[Stored data]
____________
(* ===== verification/Ctor.v ===== *)
(** * Starting and ending the library: [aosl_ctor] and [aosl_dtor] of [kernel/mpq.c]

    Several users of the library hold references to it: the first one to come initializes
    the parts of the library in order, the last one to go finishes them in the reverse
    order.  A lock made of one atomic variable keeps them apart ([aosl_lifecycle_lock]).
    [cstep] runs one thread up to the next point where another can interfere; a thread
    that finds the lock taken sleeps and tries again, which is no step. *)
From S2P Require Import Prelude.
#[local] Open Scope aosl_scope.

(** What is initialized: [k_mm_init], [os_thread_init], [k_errno_init], [k_refobj_init],
    [k_timer_init], [fileobj_init], [iofd_init], [mpq_init], [k_mpqp_init], [k_route_init]. *)
Inductive part := P_mm | P_thread | P_errno | P_refobj | P_timer | P_fileobj | P_iofd | P_mpq | P_mpqp | P_route.
#[export] Instance part_eq_dec : EqDecision part.
Proof. solve_decision. Defined.

(** The calls of [aosl_ctor] and of [aosl_dtor]. *)
Definition ctor_calls : list part := [P_mm; P_thread; P_errno; P_refobj; P_timer; P_fileobj; P_iofd; P_mpq; P_mpqp; P_route].
Definition dtor_calls : list part := [P_route; P_mpqp; P_mpq; P_iofd; P_fileobj; P_timer; P_refobj; P_errno; P_thread; P_mm].

(** Where a thread is in [aosl_ctor] or [aosl_dtor]: outside; taking the lock; at the test of
    the count; about to count; with the calls that are left; about to unlock ([dec]: it has
    given its reference back). *)
Inductive lpc :=
| LIdle
| CtLock | CtTest | CtInc | CtInit (l : list part) | CtUnlock
| DtLock | DtTest | DtDec | DtFini (l : list part) | DtUnlock (dec : bool).

(** A thread: whether it is one of a queue, its references, and where it is. *)
Record lthread := MkLt { lt_on_q : bool; lt_own : Z; lt_pc : lpc }.

(** [s_aosl_init_refcount], [s_aosl_lifecycle_lock], the parts that are initialized, the last
    one first, and the threads. *)
Record lib := MkLib { l_refcount : Z; l_llock : Z; l_up : list part; l_ths : list lthread }.

Inductive lcall := CallCtor (t : nat) | CallDtor (t : nat) | Go (t : nat).

(** An initialization must not happen twice, and a part is finished only when all that were
    initialized after it are. *)
Definition init_part (x : part) (up : list part) : res (list part) := if decide (x ∈ up) then Fault else Ret (x :: up).
Definition fini_part (x : part) (up : list part) : res (list part) :=
  match up with y :: up => if decide (x = y) then Ret up else Fault | [] => Fault end.

Definition thread_step (t : nat) (s : lib) : option (res lib) :=
  let 'MkLib n lk up ths := s in
  match ths !! t with
  | None => None
  | Some (MkLt onq own pc) =>
    let go n lk up pc := Some (Ret (MkLib n lk up (<[t := MkLt onq own pc]> ths))) in
    let bind (r : res (list part)) k := match r with Ret up => k up | Abort => Some Abort | Fault => Some Fault | NoFuel => Some NoFuel end in
    match pc with
    | LIdle => None
    | CtLock => if lk =? 0 then go n 1 up CtTest else None
    | CtTest => go n lk up (if 0 <? n then CtInc else CtInit ctor_calls)
    | CtInc => go (s32 (n + 1)) lk up CtUnlock
    | CtInit (x :: l) => bind (init_part x up) (fun up => go n lk up (CtInit l))
    | CtInit [] => go 1 lk up CtUnlock
    | CtUnlock => Some (Ret (MkLib n 0 up (<[t := MkLt onq (own + 1) LIdle]> ths)))
    | DtLock => if lk =? 0 then go n 1 up DtTest else None
    | DtTest => go n lk up (if n =? 0 then DtUnlock false else DtDec)
    | DtDec =>
      let n := s32 (n - 1) in
      if 0 <? n then go n lk up (DtUnlock true) else
      if onq then Some Abort else go n lk up (DtFini dtor_calls)
    | DtFini (x :: l) => bind (fini_part x up) (fun up => go n lk up (DtFini l))
    | DtFini [] => go n lk up (DtUnlock true)
    | DtUnlock dec => Some (Ret (MkLib n 0 up (<[t := MkLt onq (if dec then own - 1 else own) LIdle]> ths)))
    end
  end.

Definition cstep (l : lcall) (s : lib) : option (res lib) :=
  let enter t pc := match l_ths s !! t with Some (MkLt onq own LIdle) => Some (Ret (MkLib (l_refcount s) (l_llock s) (l_up s) (<[t := MkLt onq own pc]> (l_ths s)))) | _ => None end in
  match l with
  | CallCtor t => enter t CtLock
  | CallDtor t => enter t DtLock
  | Go t => thread_step t s
  end.

(** The references that the threads have or are about to have. *)
Definition pc_ref (pc : lpc) : Z := match pc with CtUnlock => 1 | DtFini _ | DtUnlock true => -1 | _ => 0 end.
Definition th_ref (x : lthread) : Z := lt_own x + pc_ref (lt_pc x).
Fixpoint total (l : list lthread) : Z := match l with [] => 0 | x :: l => th_ref x + total l end.
(** A bound on the references to come: every thread may be in [aosl_ctor]. *)
Definition may_grow (s : lib) : Prop := total (l_ths s) + Z.of_nat (length (l_ths s)) < 2 ^ 31.

(** Everybody may call [aosl_dtor], also who has no reference; there are fewer than [2 ^ 31]
    references and threads. *)
Definition may_call (l : lcall) (s : lib) : Prop := match l with CallCtor _ => may_grow s | _ => True end.

Definition lib_init (on_q : list bool) : lib := MkLib 0 0 [] ((fun b => MkLt b 0 LIdle) <$> on_q).
Inductive lib_run (on_q : list bool) : lib -> Prop :=
| lr_start : lib_run on_q (lib_init on_q)
| lr_step s l s' : lib_run on_q s -> may_call l s -> cstep l s = Some (Ret s') -> lib_run on_q s'.

(** ** Invariants *)

Definition in_cs (x : lthread) : bool := match lt_pc x with LIdle | CtLock | DtLock => false | _ => true end.
Definition changing (x : lthread) : bool := match lt_pc x with CtInit _ | DtFini _ => true | _ => false end.
Definition pending (x : lthread) : bool := match lt_pc x with CtLock | CtTest | CtInc | CtInit _ => true | _ => false end.

(** What a thread knows of the count and the parts. *)
Definition knows (n : Z) (up : list part) (x : lthread) : Prop :=
  match lt_pc x with
  | CtInc | DtDec => 0 < n
  | CtInit l => n = 0 /\ exists p, ctor_calls = p ++ l /\ up = rev p
  | DtFini l => n = 0 /\ up = l
  | _ => True
  end.

Record lib_inv (s : lib) : Prop := {
  li_ref : l_refcount s = total (l_ths s);
  li_lock : l_llock s = cnt in_cs (l_ths s);
  li_one : cnt in_cs (l_ths s) <= 1;
  li_bound : total (l_ths s) + cnt pending (l_ths s) < 2 ^ 31;
  li_pos : 0 <= l_refcount s;
  li_know t x : l_ths s !! t = Some x -> knows (l_refcount s) (l_up s) x;
  li_settled : cnt changing (l_ths s) = 0 -> l_up s = if 0 <? l_refcount s then dtor_calls else []
}.

Lemma refs_insert (l : list lthread) t x y : l !! t = Some x -> total (<[t := y]> l) = total l - th_ref x + th_ref y.
Proof.
  revert t. induction l as [|z l IH]; intros [|t] Hx; try done.
  - injection Hx as ->. cbn. lia.
  - change (<[S t := y]> (z :: l)) with (z :: <[t := y]> l). cbn [total]. rewrite (IH t) by done. lia.
Qed.

Lemma total_ge (l : list lthread) t x : (forall u y, l !! u = Some y -> 0 <= th_ref y) -> l !! t = Some x -> 0 <= th_ref x <= total l.
Proof.
  assert (forall l, (forall u y, l !! u = Some y -> 0 <= th_ref y) -> 0 <= total l) as Hpos.
  { clear. intros l. induction l as [|z l IH]; intros H; cbn; [lia|]. pose proof (H 0%nat z eq_refl). specialize (IH (fun u => H (S u))). lia. }
  revert t. induction l as [|z l IH]; intros [|t] H Hx; try done.
  - injection Hx as ->. cbn. pose proof (H 0%nat x eq_refl). specialize (Hpos l (fun u => H (S u))). lia.
  - specialize (IH t (fun u => H (S u)) Hx). pose proof (H 0%nat z eq_refl). cbn. lia.
Qed.

Lemma one_in (l : list lthread) t u x y : cnt in_cs l <= 1 -> l !! t = Some x -> in_cs x = true -> l !! u = Some y -> u <> t -> in_cs y = false.
Proof.
  intros H Hx Hi Hy Hu. destruct (in_cs y) eqn:E; [|done]. pose proof (cnt_insert in_cs l t x (MkLt false 0 LIdle) Hx) as Hc. rewrite Hi in Hc. cbn in Hc.
  assert (<[t := MkLt false 0 LIdle]> l !! u = Some y) as Hy' by (by rewrite list_lookup_insert_ne). pose proof (cnt_pos _ _ _ _ Hy' E). lia.
Qed.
____________
What to do ▸ Search the entries for the word "then" and gather every line where it appears.

Solution below ▸
Definition init_part (x : part) (up : list part) : res (list part) := if decide (x ∈ up) then Fault else Ret (x :: up).
  match up with y :: up => if decide (x = y) then Ret up else Fault | [] => Fault end.
    | CtLock => if lk =? 0 then go n 1 up CtTest else None
    | CtTest => go n lk up (if 0 <? n then CtInc else CtInit ctor_calls)
    | DtLock => if lk =? 0 then go n 1 up DtTest else None
    | DtTest => go n lk up (if n =? 0 then DtUnlock false else DtDec)
      if 0 <? n then go n lk up (DtUnlock true) else
      if onq then Some Abort else go n lk up (DtFini dtor_calls)
    | DtUnlock dec => Some (Ret (MkLib n 0 up (<[t := MkLt onq (if dec then own - 1 else own) LIdle]> ths)))
  li_settled : cnt changing (l_ths s) = 0 -> l_up s = if 0 <? l_refcount s then dtor_calls else []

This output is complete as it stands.